*TASK TO COMPLETE*: Retype word for word the lines of the data below, from the first to the one bearing "Definition ob_close (c", with that one included.

[Saved entries]
(** Assignments to fields. *)

Definition ob_close (c : OutboxConn) : OutboxConn :=
  MkOutboxConn (ob_fd c) (true) (ob_implicit_tls c) (ob_greeted c) (ob_authenticated c) (ob_auth_user c) (ob_auth_pass c) (ob_pending_user c) (ob_state c) (ob_auth_pending c) (ob_from c) (ob_rcpts c) (ob_in c) (ob_data c) (ob_scan c) (ob_out c) (ob_off c) (ob_act c) (ob_ip c) (ob_tls c) (ob_said c).

Definition ob_greet (c : OutboxConn) : OutboxConn :=
  MkOutboxConn (ob_fd c) (ob_closed c) (ob_implicit_tls c) (true) (ob_authenticated c) (ob_auth_user c) (ob_auth_pass c) (ob_pending_user c) (ob_state c) (ob_auth_pending c) (ob_from c) (ob_rcpts c) (ob_in c) (ob_data c) (ob_scan c) (ob_out c) (ob_off c) (ob_act c) (ob_ip c) (ob_tls c) (ob_said c).

Definition ob_set_login (a : bool) (u p : option bytes) (c : OutboxConn) : OutboxConn :=
  MkOutboxConn (ob_fd c) (ob_closed c) (ob_implicit_tls c) (ob_greeted c) (a) (u) (p) (ob_pending_user c) (ob_state c) (ob_auth_pending c) (ob_from c) (ob_rcpts c) (ob_in c) (ob_data c) (ob_scan c) (ob_out c) (ob_off c) (ob_act c) (ob_ip c) (ob_tls c) (ob_said c).

Definition ob_set_auth (p : ob_auth_t) (u : option bytes) (c : OutboxConn) : OutboxConn :=
  MkOutboxConn (ob_fd c) (ob_closed c) (ob_implicit_tls c) (ob_greeted c) (ob_authenticated c) (ob_auth_user c) (ob_auth_pass c) (u) (ob_state c) (p) (ob_from c) (ob_rcpts c) (ob_in c) (ob_data c) (ob_scan c) (ob_out c) (ob_off c) (ob_act c) (ob_ip c) (ob_tls c) (ob_said c).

*WORKED SOLUTION*:
(** Assignments to fields. *)

Definition ob_close (c : OutboxConn) : OutboxConn :=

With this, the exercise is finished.